[EXERCISE INSTRUCTIONS] Look through the material beneath and copy each line with the word "match".
-- Opening Marker --
(** * discord/message.py : the Message value object

    A shallow embedding of [discord.message.Message]: hydration from a
    gateway payload ([_update], [_handle_upgrades], [_handle_mentions]),
    the lazily cached raw mention lists and [clean_content]. *)

From Stdlib Require Import List NArith String Ascii Bool Arith Lia Permutation.
Import ListNotations.

Set Implicit Arguments.

(** ** Python [str] values

    A Python 3 [str] is a sequence of Unicode code points; a code point is
    kept as its number. *)

Module Str.

Definition char := N.
Definition str := list char.

(** An ASCII literal of the source, as code points. *)
Definition lit (s : string) : str :=
  map N_of_ascii (list_ascii_of_string s).

Fixpoint eqb (a b : str) : bool :=
  match a, b with
  | [], [] => true
  | c :: a', d :: b' => N.eqb c d && eqb a' b'
  | _, _ => false
  end.

(** [starts_with p s] is [Some rest] when [s = p ++ rest]. *)
Fixpoint starts_with (p s : str) : option str :=
  match p with
  | [] => Some s
  | c :: p' =>
      match s with
      | [] => None
      | d :: s' => if N.eqb c d then starts_with p' s' else None
      end
  end.

(** [occurs p s]: [p] is a substring of [s] (Python's [p in s]). *)
Fixpoint occurs (p s : str) : bool :=
  match starts_with p s with
  | Some _ => true
  | None => match s with [] => false | _ :: s' => occurs p s' end
  end.

(** The character class [[0-9]]. *)
Definition is_digit (c : char) : bool := (48 <=? c)%N && (c <=? 57)%N.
-- Closing Marker --
[RESULT OF THIS EXERCISE]
  match a, b with
  match p with
      match s with
  match starts_with p s with
  | None => match s with [] => false | _ :: s' => occurs p s' end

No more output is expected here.